HN2new | past | comments | ask | show | jobs | submitlogin

99% of internet discussion on this topic is junk.

And how is that?

It seems like the Gruber article follows a common formula for justifying controversial approaches. First, "most of what you hear is junk", then "here's a bunch of technical points everyone gets wrong"(but where the wrongness might not change the basic situation), then go over the non-controversial and then finally go to the controversial parts and give the standard "think of the children" explanation. But if you've cleared away all other discussion of the situation, you might make these apologistics sound like new insight.

Is Apple "scanning people's photos"? Basically yes? They're doing it with signatures but that's how any mass surveillance would work. They promise to do this only with CSAM but they previously promised to not scan your phone's data at all.



But some of those technical points are important. Parent comment was concerned that photos of their own kids will get them in trouble - it appears the system was designed to explicitly to prevent that.


The Daring Fireball article actually is a little deceptive here. It goes over a bunch of that won't get parents in trouble and gives a further couched justification of the finger printing example.

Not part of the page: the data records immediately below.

(* ===== verification/RpcCoopInv.v ===== *)
(** * The send slot of the cooperative server

    What the operations do to the queue is described on views of the state, one
    job at a time ([job_step]); the invariant says whose message is in the send
    queue. *)

From stdpp Require Import base numbers list strings gmap option relations.
From Stdlib Require Import Ascii.
From S2P Require Import Prelude PortNames Rpc RpcCoop RpcThm.

(** Everything of the state but the answers still to come from the core. *)
Record coop_view : Type := View {
  v_jobs : list Z;
  v_heap : gmap Z ipc_rpc_coop_job;
  v_owner : option Z;
  v_inited : bool;
  v_seq : Z;
  v_sendq : list kmsg_t;
  v_log : list (cstr * kmsg_t);
}.

Section inv.
Context `{SE : IpcSerial} `{!IpcSerialLaws} {E : Type} `{C : Core E} `{!CoreLaws E}.
Context (module resp_opcode : Z) (resp_fmt : ptr cstr).
Abbreviation rfmt := (default IPC_RPC_RESP_FMT_DEFAULT resp_fmt).
Implicit Types (s : coop_queue E) (id : Z) (j : ipc_rpc_coop_job) (v : coop_view) (m : kmsg_t).

Definition vw s : coop_view :=
  View (cs_jobs s) (cs_heap s) (cs_owner s) (cs_inited s) (cs_seq s) (t_sendq (cs_io s)) (t_log (cs_io s)).

(** ** The invariant *)

Definition nested j : Prop :=
  j_state j = IPC_RPC_COOP_ST_NESTED_SEND ∨ j_state j = IPC_RPC_COOP_ST_NESTED_RECV.

(** [m] is the answer of [j]. *)
Definition answer_of j m : Prop :=
  ∃ b, ipc_serial_encode rfmt [AQ (i64 (j_result j))] = Some b ∧ m = Kmsg module resp_opcode b.

(** [m] is the message [j] wants to send. *)
Definition payload_of j m : Prop :=
  match j_state j with
  | IPC_RPC_COOP_ST_NEED_REPLY => answer_of j m
  | IPC_RPC_COOP_ST_NESTED_SEND => km_reply_port m = Some (j_nest_token j)
  | _ => False
  end.

Definition unqueued v (P : Z → Prop) : Prop :=
  ∀ id j, v_heap v !! id = Some j → P id → j_queued j = false.

(** The send queue is empty, or it holds one message, of the owner. *)
Definition slot_inv v : Prop :=
  match v_owner v with
  | None => v_sendq v = [] ∧ unqueued v (λ _, True)
  | Some id =>
      ∃ j m, v_heap v !! id = Some j ∧ j_queued j = true ∧ v_sendq v = [m] ∧ payload_of j m
        ∧ unqueued v (λ id', id' ≠ id)
  end.

(** Nested calls under way have different cookies, all handed out before. *)
Record coop_inv v : Prop := {
  inv_nodup : NoDup (v_jobs v);
  inv_dom : ∀ id, id ∈ v_jobs v ↔ is_Some (v_heap v !! id);
  inv_slot : slot_inv v;
  inv_seq : 0 ≤ v_seq v < 2 ^ 64;
  inv_cookie : ∀ id j, v_heap v !! id = Some j → nested j →
    0 < j_nest_cookie j ≤ v_seq v
    ∧ ipc_rpc_format_nest_token PORT_NAME_LEN_MAX (j_nest_cookie j) = Some (j_nest_token j);
  inv_unique : ∀ id1 id2 j1 j2, v_heap v !! id1 = Some j1 → v_heap v !! id2 = Some j2 → nested j1 → nested j2 →
    j_nest_cookie j1 = j_nest_cookie j2 → id1 = id2;
}.

(** ** Changes of one job *)

Definition update v id j' o n q l : coop_view := View (v_jobs v) (<[id := j']> (v_heap v)) o (v_inited v) n q l.
Definition remove v id o q : coop_view :=
  View (filter (λ i, i ≠ id) (v_jobs v)) (delete id (v_heap v)) o (v_inited v) (v_seq v) q (v_log v).

(** The slot after a change of [id] that may use it only if no other job has
    it: empty, holding the message of [id], or as before. *)
Definition slot_after v id (j' : option ipc_rpc_coop_job) o q : Prop :=
  (v_owner v = None ∨ v_owner v = Some id) ∧ o = None ∧ q = [] ∧ (∀ j, j' = Some j → j_queued j = false)
  ∨ (v_owner v = None ∨ v_owner v = Some id) ∧ o = Some id
    ∧ (∃ j m, j' = Some j ∧ j_queued j = true ∧ q = [m] ∧ payload_of j m)
  ∨ v_owner v ≠ Some id ∧ o = v_owner v ∧ q = v_sendq v ∧ (∀ j, j' = Some j → j_queued j = false).

(** The cookie of [id] is its old one or a new one. *)
Definition cookie_after v j j' n : Prop :=
  n = v_seq v ∧ (nested j' → nested j ∧ j_nest_cookie j' = j_nest_cookie j ∧ j_nest_token j' = j_nest_token j)
  ∨ v_seq v < n < 2 ^ 64
    ∧ (nested j' → v_seq v < j_nest_cookie j' ≤ n
       ∧ ipc_rpc_format_nest_token PORT_NAME_LEN_MAX (j_nest_cookie j') = Some (j_nest_token j')).

(** What is delivered: nothing; the answer of the job, to its client; or its
    request, with its token, to the server it asks. *)
Definition answers v j l : Prop :=
  ∃ m, l = v_log v ++ [(j_reply_port j, m)] ∧ j_state j = IPC_RPC_COOP_ST_NEED_REPLY ∧ answer_of j m.
Definition asks v j' l : Prop :=
  ∃ p m, l = v_log v ++ [(p, m)] ∧ j_state j' = IPC_RPC_COOP_ST_NESTED_RECV
    ∧ strncpy_term p (PORT_NAME_LEN_MAX - 1) = strncpy_term (j_nested_server j') (PORT_NAME_LEN_MAX - 1)
    ∧ km_reply_port m = Some (j_nest_token j').

Inductive job_step v id : coop_view → Prop :=
  | js_same : job_step v id v
  | js_update j j' o n q l : v_heap v !! id = Some j → slot_after v id (Some j') o q → cookie_after v j j' n →
      l = v_log v ∨ answers v j l ∨ asks v j' l → job_step v id (update v id j' o n q l)
  | js_remove o q : slot_after v id None o q → job_step v id (remove v id o q).

Lemma unqueued_insert v id j' (P : Z → Prop) o n q l : unqueued v (λ i, P i ∧ i ≠ id) → (P id → j_queued j' = false) →
  unqueued (update v id j' o n q l) P.
Proof.
  intros Hu Hj i j0. cbn. rewrite lookup_insert. case_decide as Hi; [|by intros; apply (Hu i j0)].
  subst. intros [= <-]. done.
Qed.

(** The jobs that are not [id] are unqueued when they do not own the slot. *)
Lemma slot_others v id : slot_inv v → v_owner v = None ∨ v_owner v = Some id → unqueued v (λ i, i ≠ id).
Proof.
  unfold slot_inv. intros Hs [Ho|Ho]; rewrite Ho in Hs.
  - intros i j Hi _. by apply (proj2 Hs i j).
  - by destruct Hs as (j & m & _ & _ & _ & _ & Hu).
Qed.

Lemma slot_update v id j' o n q l : slot_inv v → slot_after v id (Some j') o q → slot_inv (update v id j' o n q l).
Proof.
  intros Hs [(Ho & -> & -> & Hj)|[(Ho & -> & j & m & [= <-] & Hq & -> & Hp)|(Ho & -> & -> & Hj)]].
  - split; [done|]. apply unqueued_insert; [|by intros; apply Hj].
    intros i j Hi [_ Hne]. by apply (slot_others v id Hs Ho i j).
  - exists j', m. cbn. rewrite lookup_insert_eq. split_and!; [done..|].
    apply unqueued_insert; [|done]. intros i j Hi [_ Hne]. by apply (slot_others v id Hs Ho i j).
  - unfold slot_inv in *. cbn [update v_owner v_sendq]. destruct (v_owner v) as [k|] eqn:Eo.
    + destruct Hs as (j & m & Hk & Hq & Hm & Hp & Hu). exists j, m. cbn [update v_heap].
      rewrite lookup_insert_ne by congruence. split_and!; [done..|].
      apply unqueued_insert; [|by intros; apply Hj]. intros i j0 Hi [Hne _]. by apply (Hu i j0).
    + destruct Hs as [Hq Hu]. split; [done|]. apply unqueued_insert; [|by intros; apply Hj].
      intros i j0 Hi _. by apply (Hu i j0).
Qed.

Lemma slot_remove v id o q : slot_inv v → slot_after v id None o q → slot_inv (remove v id o q).
Proof.
  assert (∀ P, unqueued v (λ i, P i ∧ i ≠ id) → unqueued (remove v id o q) P) as Hdel.
  { intros P Hu i j. cbn. intros [Hne Hi]%lookup_delete_Some HP. by apply (Hu i j). }
  intros Hs [(Ho & -> & -> & Hj)|[(Ho & -> & j & m & [=] & _)|(Ho & -> & -> & Hj)]].
  - split; [done|]. apply Hdel. intros i j Hi [_ Hne]. by apply (slot_others v id Hs Ho i j).
  - unfold slot_inv in *. cbn [remove v_owner v_sendq]. destruct (v_owner v) as [k|] eqn:Eo.
    + destruct Hs as (j & m & Hk & Hq & Hm & Hp & Hu). exists j, m. cbn [remove v_heap].
      rewrite lookup_delete_ne by congruence. split_and!; [done..|]. apply Hdel.
      intros i j0 Hi [Hne _]. by apply (Hu i j0).
    + destruct Hs as [Hq Hu]. split; [done|]. apply Hdel. intros i j0 Hi _. by apply (Hu i j0).
Qed.

Lemma cookie_update v id j j' o n q l : coop_inv v → v_heap v !! id = Some j → cookie_after v j j' n →
  coop_inv (update v id j' o n q l) ↔ slot_inv (update v id j' o n q l).
Proof.
  intros Hinv Hj Hc. split; [apply inv_slot|]. intros Hs.
  assert (v_seq v ≤ n < 2 ^ 64) as Hn by (pose proof (inv_seq _ Hinv); destruct Hc; lia).
  assert (nested j' → (0 < j_nest_cookie j' ≤ n)
    ∧ ipc_rpc_format_nest_token PORT_NAME_LEN_MAX (j_nest_cookie j') = Some (j_nest_token j')
    ∧ ∀ i j0, i ≠ id → v_heap v !! i = Some j0 → nested j0 → j_nest_cookie j0 ≠ j_nest_cookie j') as Hj'.
  { intros Hne. pose proof (inv_seq _ Hinv). destruct Hc as [[-> Hc]|[Hc1 Hc]].
    - destruct (Hc Hne) as (Hn0 & -> & ->). destruct (inv_cookie _ Hinv _ _ Hj Hn0). split_and!; try lia; [done|].
      intros i j0 Hi Hi0 Hn1 Heq. by apply Hi, (inv_unique _ Hinv i id j0 j).
    - destruct (Hc Hne) as (Hlt & Htok). split_and!; try lia; [done|]. intros i j0 Hi Hi0 Hn1.
      destruct (inv_cookie _ Hinv _ _ Hi0 Hn1). lia. }
  split; cbn [update v_jobs v_heap v_seq].
  - apply Hinv.
  - intros i. rewrite (inv_dom _ Hinv i), lookup_insert. case_decide as Hi; [|done]. subst. by rewrite Hj.
  - done.
  - pose proof (inv_seq _ Hinv). lia.
  - intros i j0. rewrite lookup_insert. case_decide as Hi.
    + intros [= <-] Hne. by destruct (Hj' Hne) as (? & ? & _).
    + intros Hi0 Hne. destruct (inv_cookie _ Hinv _ _ Hi0 Hne). split; [lia|done].
  - intros i1 i2 j1 j2. rewrite !lookup_insert. case_decide as H1; case_decide as H2; try congruence.
    + intros [= <-] Hi2 Hn1 Hn2 Heq. destruct (Hj' Hn1) as (_ & _ & Hu). exfalso. by apply (Hu i2 j2).
    + intros Hi1 [= <-] Hn1 Hn2 Heq. destruct (Hj' Hn2) as (_ & _ & Hu). exfalso. by apply (Hu i1 j1).
    + intros Hi1 Hi2. by apply (inv_unique _ Hinv i1 i2 j1 j2).
Qed.
Lemma cleared_owner id : cleared (Some id) id = None.
Proof. unfold cleared. by case_decide. Qed.
Lemma cleared_owner_q id q : cleared_q (Some id) id q = [].
Proof. unfold cleared_q. by case_decide. Qed.
Lemma cleared_none id : cleared None id = None.
Proof. unfold cleared. by case_decide. Qed.
Lemma cleared_none_q id q : cleared_q None id q = q.
Proof. unfold cleared_q. by case_decide. Qed.

Lemma fail_clear id j : fail_to id j (λ s, ipc_rpc_coop_clear_send_owner s id) (j_with_queued j false).
Proof.
  split_and!; [done|done|]. intros s Hu Ho. by rewrite (clear_view s id j Hu), Ho, cleared_owner, cleared_owner_q.
Qed.

Lemma fail_idle id j : fail_to id j
  (λ s, on_job (ipc_rpc_coop_nested_clear (ipc_rpc_coop_clear_send_owner s id) id) id
          (λ j, j_with_state j IPC_RPC_COOP_ST_NONE)) (idle_job j).
Proof.
  split_and!; [done|by intros [?|?]|]. intros s Hu Ho.
  by rewrite (on_nested_clear_view s id j _ Hu), Ho, cleared_owner, cleared_owner_q.
Qed.

Lemma fail_eio id j : fail_to id j (λ s, nested_eio s id) (done_job j (- LINUX_EIO)).
Proof.
  split_and!; [done|by intros [?|?]|]. intros s Hu Ho. unfold nested_eio.
  destruct (fail_idle id j) as (_ & _ & Hf). specialize (Hf s Hu Ho). set (s1 := on_job _ _ _) in *.
  assert (slot_use s1 id (idle_job j)) as Hu1.
  { split_and!.
    - change (v_heap (vw s1) !! id = Some (idle_job j)). rewrite Hf. cbn. apply lookup_insert_eq.
    - change (cs_owner s1) with (v_owner (vw s1)). by rewrite Hf.
    - done. }
  rewrite (set_result_view s1 id _ _ Hu1). change (cs_owner s1) with (v_owner (vw s1)).
  change (cs_seq s1) with (v_seq (vw s1)). change (t_sendq (cs_io s1)) with (v_sendq (vw s1)).
  change (t_log (cs_io s1)) with (v_log (vw s1)). rewrite Hf, update_update. cbn [update v_owner v_seq v_sendq v_log].
  by rewrite cleared_none, cleared_none_q.
Qed.

Lemma nested_send_step s id j server fail g e s' : inv (vw s) → cs_heap s !! id = Some j → cs_owner s = Some id →
  j_state j = IPC_RPC_COOP_ST_NESTED_SEND →
  strncpy_term (po_name server) (PORT_NAME_LEN_MAX - 1) = strncpy_term (j_nested_server j) (PORT_NAME_LEN_MAX - 1) →
  fail_to id j fail g →
  nested_send s id server fail = (e, s') → jstep (vw s) id (vw s').
Proof.
  intros Hinv Hj Ho Hst Hn (Hg & Hgn & Hf).
  destruct (slot_job _ _ _ (vw s) id j (inv_slot _ _ _ _ Hinv) Hj) as [H1 _].
  destruct (H1 Ho) as (Hq & m & Hm & Hp). unfold payload_of in Hp. rewrite Hst in Hp. cbn in Hm.
  unfold nested_send, ipc_try_send_msg. destruct (send_to (cs_io s) false server) as [err io] eqn:Es.
  assert (nested j) as Hne by (by left).
  destruct (send_cases _ _ _ _ _ _ Hm Es) as [(-> & Hq' & Hl)|[(-> & Hio)|(He1 & He2 & Ht & Hl & _)]].
  - intros [= <- <-]. unfold slot_sent.
    assert (vw (on_job (set_owner (on_job (set_io s io) id (λ j, j_with_queued j false)) None) id
      (λ j, j_with_state j IPC_RPC_COOP_ST_NESTED_RECV)) =
      update (vw s) id (j_with_state (j_with_queued j false) IPC_RPC_COOP_ST_NESTED_RECV) None (cs_seq s) []
        (t_log (cs_io s) ++ [(po_name server, m)])) as ->.
    { rewrite (on_job_view _ _ (j_with_queued j false)) by (cbn; by rewrite lookup_alter_eq, Hj).
      unfold vw, update. cbn. rewrite Hq', Hl. f_equal. apply map_eq. intros i.
      rewrite !lookup_insert, lookup_alter. by repeat case_decide. }
    apply (js_update _ _ _ _ _ j); [done| | |].
    + left. split_and!; [by right|done..|]. by intros ? [= <-].
    + left. by split.
    + right. right. by exists (po_name server), m.
  - intros [= <- <-]. rewrite vw_io_eq by done. constructor.
  - assert (slot_use (set_io s io) id j) as Hu by (split_and!; done).
    assert (jstep (vw s) id (vw (fail (set_io s io)))) as Hstep.
    { rewrite (Hf _ Hu Ho). change (cs_io (set_io s io)) with io. rewrite Hl.
      assert (update (vw (set_io s io)) id g None (cs_seq (set_io s io)) [] (t_log (cs_io s)) =
        update (vw s) id g None (cs_seq s) [] (t_log (cs_io s))) as -> by done.
      apply (js_update _ _ _ _ _ j); [done| | |by left].
      - left. split_and!; [by right|done..|]. by intros ? [= <-].
      - left. split; [done|]. intros Hng. destruct (Hgn Hng). done. }
    destruct err; try done; by intros [= <- <-].
Qed.

(** ** Nested calls *)

Lemma token_fits c tk : ipc_rpc_format_nest_token PORT_NAME_LEN_MAX c = Some tk →
  zero ∉ tk ∧ (length tk < PORT_NAME_LEN_MAX)%nat.
Proof.
  unfold ipc_rpc_format_nest_token. change (PORT_NAME_LEN_MAX <? 4)%nat with false. cbv iota zeta.
  set (ds := if c =? 0 then _ else _).
  assert (Forall (λ c, is_digit c = true) ds) as Hd.
  { subst ds. destruct (c =? 0); [by repeat constructor|apply digits_rev_digits]. }
  destruct (Nat.leb_spec PORT_NAME_LEN_MAX (2 + length ds)) as [|Hlt]; [done|]. intros [= <-]. split.
  - change IPC_RPC_NEST_TOKEN_PFX with ["@"%char; "n"%char]. intros Hz.
    do 2 (apply elem_of_cons in Hz as [?|Hz]; [done|]). rewrite elem_of_reverse in Hz.
    rewrite list.Forall_forall in Hd. by apply Hd in Hz.
  - change (2 + length (reverse ds) < PORT_NAME_LEN_MAX)%nat. rewrite length_reverse. apply Hlt.
Qed.

Lemma next_cookie_small n : 0 ≤ n < 2 ^ 64 - 1 → next_cookie n = n + 1.
Proof.
  intros Hn. unfold next_cookie. rewrite (uw_small 64 (n + 1)) by lia. cbv zeta.
  by rewrite (proj2 (Z.eqb_neq _ _)) by lia.
Qed.

Lemma enqueue_spec s m e s' : ipc_rpc_coop_enqueue_kmsg s (Some m) = (e, s') →
  e = REND_SUCCESS ∧ vw s' = vw (set_io s (ThreadIo (t_sendq (cs_io s) ++ [m]) (t_log (cs_io s)) (t_core (cs_io s'))))
  ∨ e ≠ REND_SUCCESS ∧ vw s' = vw s.
Proof.
  unfold ipc_rpc_coop_enqueue_kmsg. destruct (alloc_ok (cs_io s)) as [ok io] eqn:Ea.
  apply alloc_io_eq in Ea as Hio. destruct ok.
  - unfold enqueue_msg_for_send. destruct (core_enqueue _) as [err e1]. destruct Hio as [Hq Hl].
    destruct err; intros [= <- <-]; try (right; split; [done|]; unfold vw; cbn; by rewrite Hq, Hl).
    left. split; [done|]. unfold vw; cbn. by rewrite Hq, Hl.
  - intros [= <- <-]. right. split; [done|]. by apply vw_io_eq.
Qed.

(** The job when its request is in the slot. *)
Definition asking_job j (name : cstr) (cookie : Z) (token : cstr) : ipc_rpc_coop_job :=
  j_with_state (j_with_queued (j_with_server (j_with_token j cookie token)
    (strncpy_term name (PORT_NAME_LEN_MAX - 1))) true) IPC_RPC_COOP_ST_NESTED_SEND.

The question is whether an ordinary baby photo is likely to collide with the one of the CSAM hashes Apple will be scanning for. I don't think Apple can give a definite no here (Edit: how could give a guarantee that a system that finds any disguised/distorted CSAM won't tag a random baby picture with a similar appearance. And given such collision, the picture might be looked at by Apple and maybe law enforcement).

Separately, Apple does promise only to scan things going to iCloud for now. But their credibility no long appears high given they're suddenly scanning users' photos on the users' own machines.

Edited for clarity.


> how could give a guarantee that a system that finds any disguised/distorted CSAM won't tag a random baby picture with a similar appearance.

Cannot guarantee, but by choosing a sufficiently high threshold, you can make the probability of that happening arbitrarily small. And then you have human review.

> And given such collision, the picture might be looked at by Apple and maybe law enforcement

No, not "the picture", but a "visual derivative".


> "visual derivative".

Do you have any idea that means? Because I certainly don't - how could you possibly identify whether an image is CSAM without looking at something which is reasonably the same image?

What is a visual derivative? Take that algorithm and run it over some normal images and show me what they look like.

All of this is being aggressively talked around because everyone knows it's not going to stand up to any reasonable scrutiny (i.e. plenty of big image datasets out there - does Apple's implementation flag on any of those? Who knows - they're not going to refer to anything specific about how they got "1 in a trillion").


> Do you have any idea that means?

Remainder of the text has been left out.